WHAT THIS TASK INVOLVES:
Set down exactly the lines in the records below that run from the line with "rewrite <- (IH i); lia." to the line with "Proof. intros [H", inclusive, and nothing more.

DATA PROVIDED:
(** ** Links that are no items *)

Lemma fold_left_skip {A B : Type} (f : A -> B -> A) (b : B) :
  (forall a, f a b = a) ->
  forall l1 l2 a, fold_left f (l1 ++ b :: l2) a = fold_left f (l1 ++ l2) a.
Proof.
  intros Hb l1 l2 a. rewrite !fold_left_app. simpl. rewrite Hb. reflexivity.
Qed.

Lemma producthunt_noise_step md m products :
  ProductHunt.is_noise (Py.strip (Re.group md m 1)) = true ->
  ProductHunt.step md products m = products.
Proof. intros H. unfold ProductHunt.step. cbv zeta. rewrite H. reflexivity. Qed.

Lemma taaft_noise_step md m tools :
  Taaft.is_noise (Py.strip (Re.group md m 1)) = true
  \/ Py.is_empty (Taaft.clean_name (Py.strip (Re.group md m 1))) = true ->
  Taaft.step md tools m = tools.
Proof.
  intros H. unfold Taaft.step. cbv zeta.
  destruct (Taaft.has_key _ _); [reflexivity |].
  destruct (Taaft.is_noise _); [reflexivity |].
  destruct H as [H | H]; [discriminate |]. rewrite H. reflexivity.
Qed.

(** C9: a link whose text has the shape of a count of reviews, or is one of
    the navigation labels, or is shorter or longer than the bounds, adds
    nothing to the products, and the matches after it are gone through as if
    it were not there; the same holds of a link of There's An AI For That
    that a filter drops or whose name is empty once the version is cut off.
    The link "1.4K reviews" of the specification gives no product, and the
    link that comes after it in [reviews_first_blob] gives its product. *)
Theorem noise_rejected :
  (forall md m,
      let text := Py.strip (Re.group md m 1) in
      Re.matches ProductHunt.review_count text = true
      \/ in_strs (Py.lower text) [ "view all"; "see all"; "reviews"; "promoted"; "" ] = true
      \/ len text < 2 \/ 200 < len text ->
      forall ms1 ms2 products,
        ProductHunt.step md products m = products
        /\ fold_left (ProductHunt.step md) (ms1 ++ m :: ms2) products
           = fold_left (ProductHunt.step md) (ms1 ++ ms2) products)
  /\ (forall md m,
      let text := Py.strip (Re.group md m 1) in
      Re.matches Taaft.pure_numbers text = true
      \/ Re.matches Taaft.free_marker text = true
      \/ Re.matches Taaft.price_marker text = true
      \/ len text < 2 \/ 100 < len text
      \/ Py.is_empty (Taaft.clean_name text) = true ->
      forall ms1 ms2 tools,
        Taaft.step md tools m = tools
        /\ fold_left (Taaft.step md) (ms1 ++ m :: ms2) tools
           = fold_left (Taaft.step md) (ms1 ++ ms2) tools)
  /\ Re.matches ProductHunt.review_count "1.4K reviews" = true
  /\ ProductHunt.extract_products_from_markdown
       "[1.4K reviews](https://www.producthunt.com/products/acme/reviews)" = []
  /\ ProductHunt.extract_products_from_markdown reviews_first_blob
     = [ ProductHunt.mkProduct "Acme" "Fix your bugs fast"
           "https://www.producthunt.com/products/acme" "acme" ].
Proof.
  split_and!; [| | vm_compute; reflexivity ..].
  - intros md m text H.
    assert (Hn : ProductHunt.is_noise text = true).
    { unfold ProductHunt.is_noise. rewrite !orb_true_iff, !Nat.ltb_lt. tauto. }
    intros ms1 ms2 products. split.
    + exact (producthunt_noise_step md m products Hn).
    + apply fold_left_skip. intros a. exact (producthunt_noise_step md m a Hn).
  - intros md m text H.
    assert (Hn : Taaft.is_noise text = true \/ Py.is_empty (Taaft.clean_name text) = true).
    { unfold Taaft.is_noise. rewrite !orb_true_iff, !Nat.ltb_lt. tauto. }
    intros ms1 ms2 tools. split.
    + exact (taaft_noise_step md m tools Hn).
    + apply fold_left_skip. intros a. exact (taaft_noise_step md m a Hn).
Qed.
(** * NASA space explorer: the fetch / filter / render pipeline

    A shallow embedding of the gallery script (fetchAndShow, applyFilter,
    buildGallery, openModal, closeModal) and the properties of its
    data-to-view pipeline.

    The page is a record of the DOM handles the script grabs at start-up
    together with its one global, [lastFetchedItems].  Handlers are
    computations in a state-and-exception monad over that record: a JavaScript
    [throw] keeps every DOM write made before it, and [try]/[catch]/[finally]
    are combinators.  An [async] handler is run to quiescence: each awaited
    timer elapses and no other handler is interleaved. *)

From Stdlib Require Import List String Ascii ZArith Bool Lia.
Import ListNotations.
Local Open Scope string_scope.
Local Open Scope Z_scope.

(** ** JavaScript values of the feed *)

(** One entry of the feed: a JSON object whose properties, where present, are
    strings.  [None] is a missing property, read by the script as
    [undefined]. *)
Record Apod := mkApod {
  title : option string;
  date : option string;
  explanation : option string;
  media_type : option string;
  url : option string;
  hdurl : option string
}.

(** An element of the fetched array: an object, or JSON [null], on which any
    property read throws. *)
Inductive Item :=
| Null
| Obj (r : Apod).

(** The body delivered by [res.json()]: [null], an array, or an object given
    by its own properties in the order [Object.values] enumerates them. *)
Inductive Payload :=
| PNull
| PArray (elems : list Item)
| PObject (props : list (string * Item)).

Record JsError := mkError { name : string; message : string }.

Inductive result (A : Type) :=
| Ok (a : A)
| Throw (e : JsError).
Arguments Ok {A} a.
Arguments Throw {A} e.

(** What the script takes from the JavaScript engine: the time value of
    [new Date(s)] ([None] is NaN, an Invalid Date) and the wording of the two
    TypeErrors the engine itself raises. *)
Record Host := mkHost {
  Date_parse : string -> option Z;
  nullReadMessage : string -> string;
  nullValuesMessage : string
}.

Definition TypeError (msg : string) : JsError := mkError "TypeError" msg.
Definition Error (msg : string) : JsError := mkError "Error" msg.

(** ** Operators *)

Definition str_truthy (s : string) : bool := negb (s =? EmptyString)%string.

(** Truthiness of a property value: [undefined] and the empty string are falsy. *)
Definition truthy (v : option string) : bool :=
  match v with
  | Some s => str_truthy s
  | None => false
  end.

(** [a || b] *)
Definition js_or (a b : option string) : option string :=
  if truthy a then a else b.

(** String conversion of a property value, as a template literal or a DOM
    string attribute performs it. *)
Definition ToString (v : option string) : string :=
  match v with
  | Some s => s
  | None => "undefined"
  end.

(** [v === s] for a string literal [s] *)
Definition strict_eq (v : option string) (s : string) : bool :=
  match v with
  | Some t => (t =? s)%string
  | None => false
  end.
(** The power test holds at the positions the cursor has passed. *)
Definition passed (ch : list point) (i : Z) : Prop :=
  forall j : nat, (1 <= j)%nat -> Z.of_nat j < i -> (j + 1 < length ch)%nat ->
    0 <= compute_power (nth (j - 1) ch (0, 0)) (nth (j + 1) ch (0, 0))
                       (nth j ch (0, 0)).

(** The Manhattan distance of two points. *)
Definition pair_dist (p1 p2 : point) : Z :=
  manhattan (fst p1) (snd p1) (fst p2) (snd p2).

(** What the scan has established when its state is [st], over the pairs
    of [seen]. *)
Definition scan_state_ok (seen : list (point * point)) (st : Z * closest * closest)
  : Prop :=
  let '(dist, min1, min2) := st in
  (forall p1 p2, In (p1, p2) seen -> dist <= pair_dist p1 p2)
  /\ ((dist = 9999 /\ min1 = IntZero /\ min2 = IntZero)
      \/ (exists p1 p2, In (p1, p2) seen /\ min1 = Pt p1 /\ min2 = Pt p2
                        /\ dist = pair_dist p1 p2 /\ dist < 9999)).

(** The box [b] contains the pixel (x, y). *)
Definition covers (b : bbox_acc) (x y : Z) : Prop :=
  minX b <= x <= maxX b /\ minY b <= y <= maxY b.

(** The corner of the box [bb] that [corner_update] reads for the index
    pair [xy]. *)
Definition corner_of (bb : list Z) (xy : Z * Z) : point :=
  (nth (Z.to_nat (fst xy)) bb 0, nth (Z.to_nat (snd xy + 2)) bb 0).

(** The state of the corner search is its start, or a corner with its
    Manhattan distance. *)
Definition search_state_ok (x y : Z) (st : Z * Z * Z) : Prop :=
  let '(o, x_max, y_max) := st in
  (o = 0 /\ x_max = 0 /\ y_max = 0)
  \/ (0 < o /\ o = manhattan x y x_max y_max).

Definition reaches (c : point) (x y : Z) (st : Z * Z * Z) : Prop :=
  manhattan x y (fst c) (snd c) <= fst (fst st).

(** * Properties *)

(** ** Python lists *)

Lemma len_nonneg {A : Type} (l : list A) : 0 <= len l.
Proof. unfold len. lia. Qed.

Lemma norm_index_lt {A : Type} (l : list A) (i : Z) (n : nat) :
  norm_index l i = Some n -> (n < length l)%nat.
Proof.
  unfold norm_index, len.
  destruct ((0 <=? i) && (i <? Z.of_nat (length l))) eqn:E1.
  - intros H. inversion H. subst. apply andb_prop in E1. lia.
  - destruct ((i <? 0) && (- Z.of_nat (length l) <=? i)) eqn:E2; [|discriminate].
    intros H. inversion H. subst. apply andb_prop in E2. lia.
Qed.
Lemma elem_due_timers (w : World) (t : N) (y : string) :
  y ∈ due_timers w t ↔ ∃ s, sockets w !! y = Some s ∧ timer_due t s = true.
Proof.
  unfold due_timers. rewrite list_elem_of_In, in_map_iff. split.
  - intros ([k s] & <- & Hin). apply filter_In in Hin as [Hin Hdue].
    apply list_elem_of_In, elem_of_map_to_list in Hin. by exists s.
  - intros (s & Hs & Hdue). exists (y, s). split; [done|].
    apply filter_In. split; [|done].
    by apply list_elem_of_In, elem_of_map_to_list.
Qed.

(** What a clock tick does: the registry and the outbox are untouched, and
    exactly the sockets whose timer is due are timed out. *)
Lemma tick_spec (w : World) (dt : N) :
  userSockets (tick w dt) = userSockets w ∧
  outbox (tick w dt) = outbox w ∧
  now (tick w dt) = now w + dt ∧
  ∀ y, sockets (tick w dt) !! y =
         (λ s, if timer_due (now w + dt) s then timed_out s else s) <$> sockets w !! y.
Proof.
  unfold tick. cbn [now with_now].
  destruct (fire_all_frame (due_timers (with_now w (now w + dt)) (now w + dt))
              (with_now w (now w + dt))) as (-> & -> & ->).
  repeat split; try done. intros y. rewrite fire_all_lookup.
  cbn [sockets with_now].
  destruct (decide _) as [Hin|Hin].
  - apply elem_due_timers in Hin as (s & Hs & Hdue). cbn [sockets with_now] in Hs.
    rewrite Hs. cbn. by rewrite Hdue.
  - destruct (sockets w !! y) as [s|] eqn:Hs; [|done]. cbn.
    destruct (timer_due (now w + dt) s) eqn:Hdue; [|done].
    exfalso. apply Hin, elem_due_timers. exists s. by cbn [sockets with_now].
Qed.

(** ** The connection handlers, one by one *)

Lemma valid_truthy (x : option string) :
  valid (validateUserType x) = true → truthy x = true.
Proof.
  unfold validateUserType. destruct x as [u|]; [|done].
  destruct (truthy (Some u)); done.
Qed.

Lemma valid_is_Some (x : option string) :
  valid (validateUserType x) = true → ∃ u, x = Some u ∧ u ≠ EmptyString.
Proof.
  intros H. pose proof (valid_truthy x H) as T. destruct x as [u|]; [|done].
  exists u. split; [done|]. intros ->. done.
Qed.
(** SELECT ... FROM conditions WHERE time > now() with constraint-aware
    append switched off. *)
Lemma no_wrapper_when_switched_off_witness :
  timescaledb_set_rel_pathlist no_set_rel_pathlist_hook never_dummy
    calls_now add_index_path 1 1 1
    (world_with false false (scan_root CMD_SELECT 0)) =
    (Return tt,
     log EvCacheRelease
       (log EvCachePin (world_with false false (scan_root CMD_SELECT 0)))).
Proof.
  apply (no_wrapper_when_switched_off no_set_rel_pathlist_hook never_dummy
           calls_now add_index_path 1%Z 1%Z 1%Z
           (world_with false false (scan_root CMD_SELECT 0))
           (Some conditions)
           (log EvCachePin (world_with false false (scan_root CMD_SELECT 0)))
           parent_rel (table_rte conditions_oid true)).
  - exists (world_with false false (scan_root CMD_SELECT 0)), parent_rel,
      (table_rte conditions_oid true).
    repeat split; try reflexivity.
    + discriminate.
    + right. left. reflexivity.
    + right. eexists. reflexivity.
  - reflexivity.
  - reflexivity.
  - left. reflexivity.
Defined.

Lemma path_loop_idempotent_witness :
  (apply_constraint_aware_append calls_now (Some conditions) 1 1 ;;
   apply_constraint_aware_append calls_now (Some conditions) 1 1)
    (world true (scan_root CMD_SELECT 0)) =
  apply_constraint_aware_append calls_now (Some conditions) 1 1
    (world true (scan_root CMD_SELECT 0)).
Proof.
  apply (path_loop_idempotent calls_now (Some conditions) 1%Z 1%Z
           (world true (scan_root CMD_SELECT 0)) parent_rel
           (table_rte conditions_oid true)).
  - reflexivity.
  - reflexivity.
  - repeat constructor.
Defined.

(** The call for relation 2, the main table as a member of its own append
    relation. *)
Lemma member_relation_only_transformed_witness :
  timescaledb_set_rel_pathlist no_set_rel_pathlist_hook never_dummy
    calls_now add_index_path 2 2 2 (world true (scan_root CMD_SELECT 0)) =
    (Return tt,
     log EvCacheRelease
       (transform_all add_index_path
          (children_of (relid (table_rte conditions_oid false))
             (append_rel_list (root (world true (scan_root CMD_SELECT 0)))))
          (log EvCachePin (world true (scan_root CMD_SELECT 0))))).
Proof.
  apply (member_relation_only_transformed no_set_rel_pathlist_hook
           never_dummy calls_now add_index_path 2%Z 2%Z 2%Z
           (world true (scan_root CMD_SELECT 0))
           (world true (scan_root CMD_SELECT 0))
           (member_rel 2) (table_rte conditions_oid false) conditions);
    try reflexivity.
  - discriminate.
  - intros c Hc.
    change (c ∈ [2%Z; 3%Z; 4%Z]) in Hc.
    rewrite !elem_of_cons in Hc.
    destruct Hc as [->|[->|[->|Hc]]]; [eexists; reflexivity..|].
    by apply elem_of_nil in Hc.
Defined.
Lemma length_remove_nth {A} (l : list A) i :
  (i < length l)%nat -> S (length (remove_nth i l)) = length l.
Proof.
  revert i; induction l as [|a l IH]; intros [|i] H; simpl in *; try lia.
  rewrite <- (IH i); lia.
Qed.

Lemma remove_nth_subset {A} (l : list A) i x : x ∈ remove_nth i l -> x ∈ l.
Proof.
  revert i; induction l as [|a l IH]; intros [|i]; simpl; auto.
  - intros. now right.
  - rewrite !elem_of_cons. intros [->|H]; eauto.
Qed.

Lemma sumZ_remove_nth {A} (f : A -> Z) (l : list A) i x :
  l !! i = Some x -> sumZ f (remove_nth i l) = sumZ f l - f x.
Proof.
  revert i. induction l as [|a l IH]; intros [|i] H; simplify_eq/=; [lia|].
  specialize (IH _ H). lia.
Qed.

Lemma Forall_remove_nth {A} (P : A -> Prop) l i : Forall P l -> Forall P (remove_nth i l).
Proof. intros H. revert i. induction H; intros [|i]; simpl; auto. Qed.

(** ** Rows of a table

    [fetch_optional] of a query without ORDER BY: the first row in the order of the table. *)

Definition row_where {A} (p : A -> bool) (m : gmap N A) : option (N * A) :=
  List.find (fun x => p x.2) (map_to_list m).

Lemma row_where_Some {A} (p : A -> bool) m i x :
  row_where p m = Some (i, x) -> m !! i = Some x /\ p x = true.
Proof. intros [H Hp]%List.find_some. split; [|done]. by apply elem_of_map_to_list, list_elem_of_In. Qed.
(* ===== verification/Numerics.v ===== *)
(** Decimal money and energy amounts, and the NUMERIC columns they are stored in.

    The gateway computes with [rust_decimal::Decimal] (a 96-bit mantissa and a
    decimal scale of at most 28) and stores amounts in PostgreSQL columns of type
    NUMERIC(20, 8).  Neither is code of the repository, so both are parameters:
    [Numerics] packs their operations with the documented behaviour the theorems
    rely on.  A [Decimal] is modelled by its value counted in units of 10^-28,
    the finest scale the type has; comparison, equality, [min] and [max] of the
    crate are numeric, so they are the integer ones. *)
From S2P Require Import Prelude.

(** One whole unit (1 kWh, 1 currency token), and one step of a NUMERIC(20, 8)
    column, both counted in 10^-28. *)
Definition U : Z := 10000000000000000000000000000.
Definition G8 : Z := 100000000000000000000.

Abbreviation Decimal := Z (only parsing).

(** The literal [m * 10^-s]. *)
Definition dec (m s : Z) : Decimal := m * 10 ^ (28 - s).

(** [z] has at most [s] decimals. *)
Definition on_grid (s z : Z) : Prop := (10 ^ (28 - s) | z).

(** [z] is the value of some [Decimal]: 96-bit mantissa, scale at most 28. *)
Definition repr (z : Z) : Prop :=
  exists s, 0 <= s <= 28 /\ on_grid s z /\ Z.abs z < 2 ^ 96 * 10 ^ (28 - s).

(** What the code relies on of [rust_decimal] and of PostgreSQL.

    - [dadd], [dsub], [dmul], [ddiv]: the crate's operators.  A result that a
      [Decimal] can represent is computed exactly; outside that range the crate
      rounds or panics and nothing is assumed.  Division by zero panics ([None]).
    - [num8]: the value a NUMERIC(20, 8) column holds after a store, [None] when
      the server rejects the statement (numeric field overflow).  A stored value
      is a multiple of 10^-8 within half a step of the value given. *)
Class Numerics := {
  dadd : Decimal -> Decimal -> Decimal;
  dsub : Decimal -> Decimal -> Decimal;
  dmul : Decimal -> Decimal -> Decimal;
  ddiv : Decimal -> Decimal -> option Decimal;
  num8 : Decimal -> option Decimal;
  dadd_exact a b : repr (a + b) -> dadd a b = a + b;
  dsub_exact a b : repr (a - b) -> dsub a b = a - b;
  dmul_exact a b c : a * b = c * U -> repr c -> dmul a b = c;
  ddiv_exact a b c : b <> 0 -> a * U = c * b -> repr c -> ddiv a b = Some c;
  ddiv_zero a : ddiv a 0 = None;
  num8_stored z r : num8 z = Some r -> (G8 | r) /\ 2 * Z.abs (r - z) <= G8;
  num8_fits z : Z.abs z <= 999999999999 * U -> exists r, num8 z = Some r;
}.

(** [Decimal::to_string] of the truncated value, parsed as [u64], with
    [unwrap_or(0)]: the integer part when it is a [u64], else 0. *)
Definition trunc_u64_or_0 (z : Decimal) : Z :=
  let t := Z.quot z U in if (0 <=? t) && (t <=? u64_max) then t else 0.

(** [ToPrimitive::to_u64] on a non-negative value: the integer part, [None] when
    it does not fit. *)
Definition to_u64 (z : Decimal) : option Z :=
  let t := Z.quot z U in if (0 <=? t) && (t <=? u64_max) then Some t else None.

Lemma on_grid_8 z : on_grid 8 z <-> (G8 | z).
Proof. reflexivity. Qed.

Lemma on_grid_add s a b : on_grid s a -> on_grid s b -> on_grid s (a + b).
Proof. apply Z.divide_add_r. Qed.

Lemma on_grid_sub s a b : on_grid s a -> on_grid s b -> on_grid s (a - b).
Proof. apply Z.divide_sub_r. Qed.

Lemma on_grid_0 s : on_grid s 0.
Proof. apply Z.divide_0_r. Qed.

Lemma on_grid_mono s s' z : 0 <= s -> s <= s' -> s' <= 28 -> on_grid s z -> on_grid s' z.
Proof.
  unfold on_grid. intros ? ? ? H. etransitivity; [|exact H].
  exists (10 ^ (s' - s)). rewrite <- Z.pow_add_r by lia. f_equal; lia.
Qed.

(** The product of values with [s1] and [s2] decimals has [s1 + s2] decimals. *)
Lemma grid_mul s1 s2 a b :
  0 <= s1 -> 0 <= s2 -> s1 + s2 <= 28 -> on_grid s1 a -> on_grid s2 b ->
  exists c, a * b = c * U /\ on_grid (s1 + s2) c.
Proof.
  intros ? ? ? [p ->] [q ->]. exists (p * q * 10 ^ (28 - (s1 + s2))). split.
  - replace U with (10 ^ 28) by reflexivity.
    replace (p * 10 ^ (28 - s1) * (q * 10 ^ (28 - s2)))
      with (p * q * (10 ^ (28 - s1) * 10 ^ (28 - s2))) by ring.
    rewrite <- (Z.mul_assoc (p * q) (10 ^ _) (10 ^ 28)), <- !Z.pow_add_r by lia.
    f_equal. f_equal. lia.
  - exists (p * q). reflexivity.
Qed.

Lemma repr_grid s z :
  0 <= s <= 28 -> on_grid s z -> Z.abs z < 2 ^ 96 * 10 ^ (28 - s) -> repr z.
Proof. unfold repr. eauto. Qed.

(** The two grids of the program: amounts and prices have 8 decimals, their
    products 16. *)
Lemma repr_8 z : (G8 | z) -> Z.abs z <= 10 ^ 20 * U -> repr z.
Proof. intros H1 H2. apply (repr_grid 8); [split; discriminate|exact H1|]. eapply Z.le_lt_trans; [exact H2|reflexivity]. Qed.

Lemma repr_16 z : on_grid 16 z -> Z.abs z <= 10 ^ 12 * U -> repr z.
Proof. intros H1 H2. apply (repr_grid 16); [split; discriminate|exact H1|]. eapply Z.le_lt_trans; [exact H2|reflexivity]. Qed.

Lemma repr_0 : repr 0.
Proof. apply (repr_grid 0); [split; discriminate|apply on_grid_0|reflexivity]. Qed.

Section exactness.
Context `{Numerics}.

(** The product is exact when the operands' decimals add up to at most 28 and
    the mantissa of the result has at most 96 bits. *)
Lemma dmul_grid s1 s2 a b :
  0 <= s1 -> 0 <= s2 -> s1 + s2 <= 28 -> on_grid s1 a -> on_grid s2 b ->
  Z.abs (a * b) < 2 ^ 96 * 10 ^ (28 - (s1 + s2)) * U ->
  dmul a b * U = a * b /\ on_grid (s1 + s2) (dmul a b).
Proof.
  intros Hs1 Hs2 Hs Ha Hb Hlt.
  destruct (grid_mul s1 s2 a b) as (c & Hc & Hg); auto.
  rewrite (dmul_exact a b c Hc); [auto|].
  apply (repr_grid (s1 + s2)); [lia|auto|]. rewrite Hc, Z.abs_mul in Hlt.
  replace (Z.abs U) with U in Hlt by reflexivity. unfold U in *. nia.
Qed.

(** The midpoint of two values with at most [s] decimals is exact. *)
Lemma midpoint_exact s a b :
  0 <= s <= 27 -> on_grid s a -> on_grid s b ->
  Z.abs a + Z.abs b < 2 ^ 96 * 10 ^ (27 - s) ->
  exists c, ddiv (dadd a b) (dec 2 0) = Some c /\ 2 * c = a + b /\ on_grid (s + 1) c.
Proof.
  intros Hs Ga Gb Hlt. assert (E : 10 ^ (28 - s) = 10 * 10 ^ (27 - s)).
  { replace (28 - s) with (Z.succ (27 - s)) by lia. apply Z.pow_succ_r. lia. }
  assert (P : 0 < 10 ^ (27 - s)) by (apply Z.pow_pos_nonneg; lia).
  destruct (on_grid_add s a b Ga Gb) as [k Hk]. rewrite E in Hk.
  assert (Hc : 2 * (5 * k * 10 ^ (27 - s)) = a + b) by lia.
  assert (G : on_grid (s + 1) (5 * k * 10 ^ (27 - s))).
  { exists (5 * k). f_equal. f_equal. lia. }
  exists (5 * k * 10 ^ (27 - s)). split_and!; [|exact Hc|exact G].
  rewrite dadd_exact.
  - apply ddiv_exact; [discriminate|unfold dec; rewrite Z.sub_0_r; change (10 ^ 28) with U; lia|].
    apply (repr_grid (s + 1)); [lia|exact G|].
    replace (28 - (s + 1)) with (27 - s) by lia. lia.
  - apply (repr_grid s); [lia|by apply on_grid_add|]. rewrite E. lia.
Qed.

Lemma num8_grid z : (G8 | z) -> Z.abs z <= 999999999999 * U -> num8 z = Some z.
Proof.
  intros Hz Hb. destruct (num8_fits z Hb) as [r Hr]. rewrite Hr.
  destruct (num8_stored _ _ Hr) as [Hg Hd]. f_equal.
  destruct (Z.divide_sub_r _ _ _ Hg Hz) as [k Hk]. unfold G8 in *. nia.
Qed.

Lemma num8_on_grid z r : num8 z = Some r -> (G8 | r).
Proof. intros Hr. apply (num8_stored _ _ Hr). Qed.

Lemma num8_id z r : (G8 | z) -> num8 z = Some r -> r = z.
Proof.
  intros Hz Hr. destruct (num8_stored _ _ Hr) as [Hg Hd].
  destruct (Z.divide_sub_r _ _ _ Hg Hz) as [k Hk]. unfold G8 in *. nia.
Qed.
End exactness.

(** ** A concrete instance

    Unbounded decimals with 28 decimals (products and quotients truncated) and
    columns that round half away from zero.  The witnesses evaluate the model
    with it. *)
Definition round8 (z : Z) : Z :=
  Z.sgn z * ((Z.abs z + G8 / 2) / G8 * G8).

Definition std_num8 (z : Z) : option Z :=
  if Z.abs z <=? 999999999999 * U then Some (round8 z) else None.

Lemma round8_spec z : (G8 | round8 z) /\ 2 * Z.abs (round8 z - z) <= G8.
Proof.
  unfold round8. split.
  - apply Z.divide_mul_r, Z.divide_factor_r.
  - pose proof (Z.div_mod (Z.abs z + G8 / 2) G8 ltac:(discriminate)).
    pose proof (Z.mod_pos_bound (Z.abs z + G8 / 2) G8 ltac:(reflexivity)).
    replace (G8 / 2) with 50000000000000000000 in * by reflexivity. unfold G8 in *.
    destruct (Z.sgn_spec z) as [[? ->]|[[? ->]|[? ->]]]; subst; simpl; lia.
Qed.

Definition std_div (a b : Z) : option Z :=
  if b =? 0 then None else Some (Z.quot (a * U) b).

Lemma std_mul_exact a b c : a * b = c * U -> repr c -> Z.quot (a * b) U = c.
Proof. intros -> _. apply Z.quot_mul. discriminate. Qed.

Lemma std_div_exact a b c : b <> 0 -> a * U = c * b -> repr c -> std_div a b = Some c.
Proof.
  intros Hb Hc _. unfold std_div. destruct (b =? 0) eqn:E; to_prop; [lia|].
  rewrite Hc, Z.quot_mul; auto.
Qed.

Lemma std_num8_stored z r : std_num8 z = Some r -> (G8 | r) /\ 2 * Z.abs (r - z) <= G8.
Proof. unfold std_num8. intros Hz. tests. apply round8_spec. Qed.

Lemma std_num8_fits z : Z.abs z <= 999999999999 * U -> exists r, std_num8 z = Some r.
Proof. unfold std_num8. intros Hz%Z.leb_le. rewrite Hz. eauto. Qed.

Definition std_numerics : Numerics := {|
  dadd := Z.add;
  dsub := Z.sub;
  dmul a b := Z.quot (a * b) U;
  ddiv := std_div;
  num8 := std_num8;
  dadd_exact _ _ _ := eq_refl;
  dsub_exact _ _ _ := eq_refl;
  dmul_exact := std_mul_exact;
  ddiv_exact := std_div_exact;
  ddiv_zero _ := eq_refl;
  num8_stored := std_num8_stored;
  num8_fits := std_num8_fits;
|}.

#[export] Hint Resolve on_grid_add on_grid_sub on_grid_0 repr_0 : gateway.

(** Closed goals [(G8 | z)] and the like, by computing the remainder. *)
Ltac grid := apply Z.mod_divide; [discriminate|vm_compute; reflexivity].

SOLUTION:
  rewrite <- (IH i); lia.
Qed.

Lemma remove_nth_subset {A} (l : list A) i x : x ∈ remove_nth i l -> x ∈ l.
Proof.
  revert i; induction l as [|a l IH]; intros [|i]; simpl; auto.
  - intros. now right.
  - rewrite !elem_of_cons. intros [->|H]; eauto.
Qed.

Lemma sumZ_remove_nth {A} (f : A -> Z) (l : list A) i x :
  l !! i = Some x -> sumZ f (remove_nth i l) = sumZ f l - f x.
Proof.
  revert i. induction l as [|a l IH]; intros [|i] H; simplify_eq/=; [lia|].
  specialize (IH _ H). lia.
Qed.

Lemma Forall_remove_nth {A} (P : A -> Prop) l i : Forall P l -> Forall P (remove_nth i l).
Proof. intros H. revert i. induction H; intros [|i]; simpl; auto. Qed.

(** ** Rows of a table

    [fetch_optional] of a query without ORDER BY: the first row in the order of the table. *)

Definition row_where {A} (p : A -> bool) (m : gmap N A) : option (N * A) :=
  List.find (fun x => p x.2) (map_to_list m).

Lemma row_where_Some {A} (p : A -> bool) m i x :
  row_where p m = Some (i, x) -> m !! i = Some x /\ p x = true.
Proof. intros [H Hp]%List.find_some. split; [|done]. by apply elem_of_map_to_list, list_elem_of_In. Qed.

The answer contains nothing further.